Haunting rhythms of the desert

Andy Gill
Wednesday 18 August 2010 00:00 BST
Comments
(GETTY IMAGES)

Late on in Tinariwen's set, during the song "Imidiwan Winakalin" ("Friends Of My Country"), the bassist Eyadou Ag Leche leaves his post at the right rear of the stage and joins the singers and dancers Hassan Ag Touhami and Wonou Walet Sidati at the opposite corner, joining in with their distinctive swaying, shuffle-skipping dance at the front of the stage; by the time the set ends shortly after with the ever-popular Amassakoul'n'Tenere" ("Traveller In The Desert"), he's performing the most outlandish high-stepping counterpart to his bassline, like a trotting racehorse striving for the finishing line.

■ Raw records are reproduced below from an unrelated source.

(** * OkColor: Oklab / OkLCH conversions and colour utilities

    A shallow embedding of [src/OkColor.js] and the proofs of the properties
    its specification states.

    ** The number model

    The program computes on JavaScript numbers.  They are modelled by [num]:
    a real number, or one of the three special values [NaN], [PInf], [NInf].
    Arithmetic on finite values is exact (no rounding, no overflow, and a
    single zero); the special values follow the tables of ECMA-262 for [+],
    [*], [/], [%], [<] and for the [Math] functions the program calls.  A
    decimal literal of the source denotes the rational it spells.

    The statements about [OkColor] are therefore made on bounded arguments,
    where the program differs from the model by rounding only.  Where the
    specification speaks of every finite argument, the module [OkColor64]
    has the methods concerned with the overflow of binary64 written out. *)

From Stdlib Require Import Reals Machin Lra Lia ZArith List Bool Psatz.
Import ListNotations.
Local Open Scope R_scope.

(** ** Real-valued helpers used by the [Math] tables *)

(** Rounding towards zero, as in the definition of the [%] operator. *)
Definition Rtrunc (r : R) : R :=
  if Rle_dec 0 r then IZR (Int_part r) else - IZR (Int_part (- r)).
(** X10.  A call of [find_column_mapping] that finds no cached mapping, on
    placeholders that are pairwise distinct, treats every placeholder exactly
    once: the keys of the mapping are the placeholders found in rows 1-4, in
    the order of the list, the warnings are those of the other placeholders,
    in the order of the list, and every column bound is a column of the
    frame. *)
Theorem mapping_accounts_for_every_placeholder :
  forall (self : tab) (df : Frame.t) (placeholders : list string),
    Mapper.cached self = None ->
    List.NoDup placeholders ->
    let mapping := snd (fst (Mapper.find_column_mapping self df placeholders)) in
    let printed := snd (Mapper.find_column_mapping self df placeholders) in
    PyDict.keys mapping
    = List.filter
        (fun p => match Mapper.scan df p with Some _ => true | None => false end)
        placeholders
    /\ printed
       = map Mapper.warning
           (List.filter
              (fun p => match Mapper.scan df p with Some _ => false | None => true end)
              placeholders)
    /\ List.length (PyDict.keys mapping) + List.length printed
       = List.length placeholders
    /\ forall p c, PyDict.get mapping p = Some c ->
         In p placeholders /\ c < Frame.width df.
Proof.
  intros self df placeholders Hc Hnd mapping printed.
  destruct (MapperFacts.find_column_mapping_fresh self df placeholders Hc) as [Hm Hp].
  fold mapping in Hm. fold printed in Hp.
  rewrite (ColumnFacts.fold_map_placeholder df placeholders ([], []) Hnd) in Hm, Hp
    by (intros; reflexivity).
  cbn [fst snd app] in Hm, Hp.
  assert (Hkeys := ColumnFacts.keys_bindings df placeholders).
  assert (Hwarn := ColumnFacts.complaints_warnings df placeholders).
  rewrite <- Hm in Hkeys. rewrite <- Hp in Hwarn.
  split; [exact Hkeys |]. split; [exact Hwarn |]. split.
  - rewrite Hkeys, Hwarn, length_map.
    apply ColumnFacts.length_filter_split. intros p. now destruct (Mapper.scan df p).
  - intros p c Hg. split.
    + assert (Hin : In p (PyDict.keys mapping)).
      { clear - Hg. unfold PyDict.keys.
        induction mapping as [|[k v] m IH]; [discriminate |]. simpl in *.
        destruct (String.eqb_spec p k) as [->|]; [now left | right; now apply IH]. }
      rewrite Hkeys in Hin. now apply List.filter_In in Hin.
    + rewrite Hm in Hg. apply ColumnFacts.get_bindings in Hg.
      apply MapperFacts.scan_first_match in Hg as [r [(_ & _ & Hw & _) _]].
      exact Hw.
Qed.
(** X11: a run without modules.  When the selection names no known module
    (it is empty, or all its ids are unknown) [run_scan] still detects the
    technology and returns "tech_stack" and "metadata" only; no module is
    started, and a callback receives 0, 5, 95 and 100. *)
Theorem run_scan_without_modules w has_callback target selected rules :
  modules_to_run selected = [] ->
  let o := run_scan w has_callback (Orchestrator.__init__ w target selected rules) in
  keys (results o) = ["tech_stack"; "metadata"] /\
  executed o = [] /\
  progress_log o =
    (if has_callback
     then [(0%Z, "Detecting Tech Stack"); (5%Z, "Tech Stack Detected");
           (95%Z, "Finalizing results..."); (100%Z, "Scan Complete")]
     else []).
Proof.
  intros Hnone o. subst o. unfold run_scan.
  cbn [selected_modules Orchestrator.__init__]. rewrite Hnone.
  by destruct has_callback.
Qed.

Lemma run_scan_without_modules_witness :
  let o := run_scan failing_world true
             (Orchestrator.__init__ failing_world "example.org" "nmap, ,sqlmap" "") in
  keys (results o) = ["tech_stack"; "metadata"] /\
  executed o = [] /\
  progress_log o =
    [(0%Z, "Detecting Tech Stack"); (5%Z, "Tech Stack Detected");
     (95%Z, "Finalizing results..."); (100%Z, "Scan Complete")].
Proof.
  apply (run_scan_without_modules failing_world true "example.org" "nmap, ,sqlmap" "").
  reflexivity.
Defined.

End OrchestratorViewFacts.

(** ** Cache: the other operations *)

Section CacheOperationFacts.
Import Cache.
Context {V S : Type}.
Variable dumps : V -> option S.
Variable loads : S -> option V.

(** What [get] returns for a key, given the key's memory entry and
    database row. *)
Definition served (entry : option (mem_entry (V := V))) (r : option (row (S := S)))
    (t : Q) (db_ok : bool) : option V :=
  let from_db :=
    if db_ok then
      match r with
      | Some r => if gt (r_expires_at r) t then loads (r_data r) else None
      | None => None
      end
    else None in
  match entry with
  | Some e => if gt (me_expires_at e) t then Some (me_data e) else from_db
  | None => from_db
  end.

Lemma get_db_value memory database k t ok :
  (get_db loads memory database k t ok).1 = served None (database !! k) t ok.
Proof.
  unfold get_db, served. destruct ok; [|done].
  destruct (database !! k) as [r|]; [|done].
  destruct (gt (r_expires_at r) t); [|done]. by destruct (loads (r_data r)).
Qed.
(** * ScrapeIt: the image scraping pipeline of [src/backend]

    A shallow embedding of [scrapers/images.py] and [routers/root.py].

    Python values are modelled as follows.
    - A [str] is a sequence of Unicode code points: [list N].  The literal
      strings of the source are written [lit "..."], which maps each ASCII
      character of the literal to its code point.
    - A [bytes] object is a [list byte].
    - An operation that can raise returns a [result]: [Ok v] or [Raise e].
    - The file system and the network are explicit: a [World] holds the
      directories, the files, and the log of the effects performed so far. *)

From Stdlib Require Import ZArith NArith Ascii String Strings.Byte.
From stdpp Require Import base option list gmap sets.

Local Open Scope N_scope.

(** ** Python strings *)

Abbreviation str := (list N).
Abbreviation bytes := (list byte).

#[global] Instance byte_eq_decision : EqDecision byte := Byte.byte_eq_dec.

Definition lit (s : string) : str :=
  List.map N_of_ascii (list_ascii_of_string s).

Module Py.

(** [s.startswith(p)] *)
Fixpoint startswith (s p : str) {struct p} : bool :=
  match p, s with
  | [], _ => true
  | _ :: _, [] => false
  | a :: p', b :: s' => (a =? b) && startswith s' p'
  end.

(** [s.startswith((p1, p2, ...))]: true when one of the prefixes fits. *)
Definition startswith_any (s : str) (ps : list str) : bool :=
  existsb (startswith s) ps.

(** [s.endswith(p)] *)
Definition endswith (s p : str) : bool :=
  startswith (rev s) (rev p).

Definition endswith_any (s : str) (ps : list str) : bool :=
  existsb (endswith s) ps.

(** [s.lstrip(c)] for a one-character argument: drops every leading [c]. *)
Fixpoint lstrip (c : N) (s : str) : str :=
  match s with
  | [] => []
  | a :: s' => if a =? c then lstrip c s' else s
  end.

(** [s.rstrip(c)] *)
Definition rstrip (c : N) (s : str) : str :=
  rev (lstrip c (rev s)).

(** [s.split(c)] for a one-character separator.  [cur] is the piece
    being read, reversed. *)
Fixpoint split_from (c : N) (cur : str) (s : str) : list str :=
  match s with
  | [] => [rev cur]
  | a :: s' =>
      if a =? c then rev cur :: split_from c [] s'
      else split_from c (a :: cur) s'
  end.

Definition split (c : N) (s : str) : list str := split_from c [] s.

(** Truth value of a string: [if s:] holds for a non-empty string. *)
Definition truthy (s : str) : bool :=
  match s with [] => false | _ :: _ => true end.

End Py.

(** Code points of the characters the source names. *)
Definition slash : N := 47.      (* "/" *)
Definition question : N := 63.   (* "?" *)
Definition newline : N := 10.
Definition underscore : N := 95. (* "_" *)

(** ** [os.path] (POSIX) *)

Module os_path.

(** [posixpath.join(a, b)]: an absolute [b] discards [a]; otherwise the
    two are joined by one slash unless [a] is empty or ends with one. *)
Definition join (a b : str) : str :=
  if Py.startswith b [slash] then b
  else if (negb (Py.truthy a)) || Py.endswith a [slash] then a ++ b
  else a ++ slash :: b.

(** The text after the last slash, read from the reversed string. *)
Fixpoint rev_tail_name (r : str) : str :=
  match r with
  | [] => []
  | a :: r' => if a =? slash then [] else a :: rev_tail_name r'
  end.

(** [posixpath.basename(p)]: [p[p.rfind("/") + 1:]]. *)
Definition basename (p : str) : str := rev (rev_tail_name (rev p)).

End os_path.

(** ** Pure helpers of [scrapers/images.py] *)

(** [re.sub(r"\?.*", "", s)]: every match starts at a question mark and
    runs to the end of the line, since [.] does not match a newline; the
    scan resumes at that newline.  [inq] tells whether the scan is inside
    a match. *)
Fixpoint strip_query_from (inq : bool) (s : str) : str :=
  match s with
  | [] => []
  | c :: s' =>
      if inq then
        if c =? newline then c :: strip_query_from false s'
        else strip_query_from true s'
      else
        if c =? question then strip_query_from true s'
        else c :: strip_query_from false s'
  end.

Definition strip_query (s : str) : str := strip_query_from false s.

(** The character class [[a-zA-Z0-9\-.]]. *)
Definition valid_name_char (c : N) : bool :=
  ((97 <=? c) && (c <=? 122))      (* a-z *)
  || ((65 <=? c) && (c <=? 90))    (* A-Z *)
  || ((48 <=? c) && (c <=? 57))    (* 0-9 *)
  || (c =? 45)                     (* - *)
  || (c =? 46).                    (* . *)

(** [re.sub(r"[^a-zA-Z0-9\-.]", "_", name)] *)
Definition replace_invalid (name : str) : str :=
  List.map (fun c => if valid_name_char c then c else underscore) name.

Definition sanitize_image_name (image_url : str) : str :=
  let image_url := strip_query image_url in
  let image_name := os_path.basename image_url in
  replace_invalid image_name.

Definition resolve_url (url base_url : str) : str :=
  if negb (Py.startswith_any url [lit "http"; lit "https"]) then
    if Py.startswith url (lit "//") then
      lit "https:" ++ url
    else if Py.startswith url (lit "/") then
      Py.rstrip slash base_url ++ lit "/" ++ Py.lstrip slash url
    else
      Py.rstrip slash base_url ++ lit "/" ++ url
  else url.

(** ** The identity hasher: UTF-8 and MD5 *)

(** [s.encode()]: UTF-8.  A surrogate code point cannot be encoded and
    raises [UnicodeEncodeError]; [None] stands for that. *)
Definition utf8_char (c : N) : option (list N) :=
  if c <? 0x80 then Some [c]
  else if c <? 0x800 then
    Some [N.lor 0xC0 (N.shiftr c 6); N.lor 0x80 (N.land c 0x3F)]
  else if c <? 0x10000 then
    if (0xD800 <=? c) && (c <=? 0xDFFF) then None
    else Some [N.lor 0xE0 (N.shiftr c 12);
               N.lor 0x80 (N.land (N.shiftr c 6) 0x3F);
               N.lor 0x80 (N.land c 0x3F)]
  else if c <? 0x110000 then
    Some [N.lor 0xF0 (N.shiftr c 18);
          N.lor 0x80 (N.land (N.shiftr c 12) 0x3F);
          N.lor 0x80 (N.land (N.shiftr c 6) 0x3F);
          N.lor 0x80 (N.land c 0x3F)]
  else None.

Fixpoint encode (s : str) : option bytes :=
  match s with
  | [] => Some []
  | c :: s' =>
      match utf8_char c, encode s' with
      | Some bs, Some rest =>
          match mapM Byte.of_N bs with
          | Some bs' => Some (bs' ++ rest)
          | None => None
          end
      | _, _ => None
      end
  end.

Module MD5.

Local Open Scope Z_scope.

(** 32-bit words are integers in [0, 2^32); additions wrap around. *)
Definition wrap32 (x : Z) : Z := x mod 2 ^ 32.
Definition add32 (a b : Z) : Z := wrap32 (a + b).
Definition not32 (a : Z) : Z := Z.lxor a 0xFFFFFFFF.
Definition rotl32 (x c : Z) : Z :=
  Z.lor (wrap32 (Z.shiftl x c)) (Z.shiftr x (32 - c)).

Definition shifts : list Z :=
  [7; 12; 17; 22; 7; 12; 17; 22; 7; 12; 17; 22; 7; 12; 17; 22;
   5; 9; 14; 20; 5; 9; 14; 20; 5; 9; 14; 20; 5; 9; 14; 20;
   4; 11; 16; 23; 4; 11; 16; 23; 4; 11; 16; 23; 4; 11; 16; 23;
   6; 10; 15; 21; 6; 10; 15; 21; 6; 10; 15; 21; 6; 10; 15; 21].

Definition sines : list Z :=
  [ 0xd76aa478; 0xe8c7b756; 0x242070db; 0xc1bdceee;
    0xf57c0faf; 0x4787c62a; 0xa8304613; 0xfd469501;
    0x698098d8; 0x8b44f7af; 0xffff5bb1; 0x895cd7be;
    0x6b901122; 0xfd987193; 0xa679438e; 0x49b40821;
    0xf61e2562; 0xc040b340; 0x265e5a51; 0xe9b6c7aa;
    0xd62f105d; 0x02441453; 0xd8a1e681; 0xe7d3fbc8;
    0x21e1cde6; 0xc33707d6; 0xf4d50d87; 0x455a14ed;
    0xa9e3e905; 0xfcefa3f8; 0x676f02d9; 0x8d2a4c8a;
    0xfffa3942; 0x8771f681; 0x6d9d6122; 0xfde5380c;
    0xa4beea44; 0x4bdecfa9; 0xf6bb4b60; 0xbebfbc70;
    0x289b7ec6; 0xeaa127fa; 0xd4ef3085; 0x04881d05;
    0xd9d4d039; 0xe6db99e5; 0x1fa27cf8; 0xc4ac5665;
    0xf4292244; 0x432aff97; 0xab9423a7; 0xfc93a039;
    0x655b59c3; 0x8f0ccc92; 0xffeff47d; 0x85845dd1;
    0x6fa87e4f; 0xfe2ce6e0; 0xa3014314; 0x4e0811a1;
    0xf7537e82; 0xbd3af235; 0x2ad7d2bb; 0xeb86d391 ].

It has taken around an hour and a half to reach this point, during which the group's performance has first smouldered, then ignited, before becoming a raging blaze. Back in their desert homeland, I've seen their fellow Touareg dancing to Tinariwen, and it's the subtlest, least flamboyant expression of the terpsichorean muse imaginable, just a gentle swaying motion, with the feet shuffling no more than a few inches from side to side; so Eyadou's animation is quite unusual, evidence perhaps of the way the music takes him over as the show goes on. For if the frontman and chief songwriter Ibrahim Ag Alhabib is the band's soul, then Eyadou is its heart, his rolling dub/funk basslines pulsing away at its core, providing the bodily propulsion that enables the spidery guitar lines and mesmeric call-and-response vocals to access the mind.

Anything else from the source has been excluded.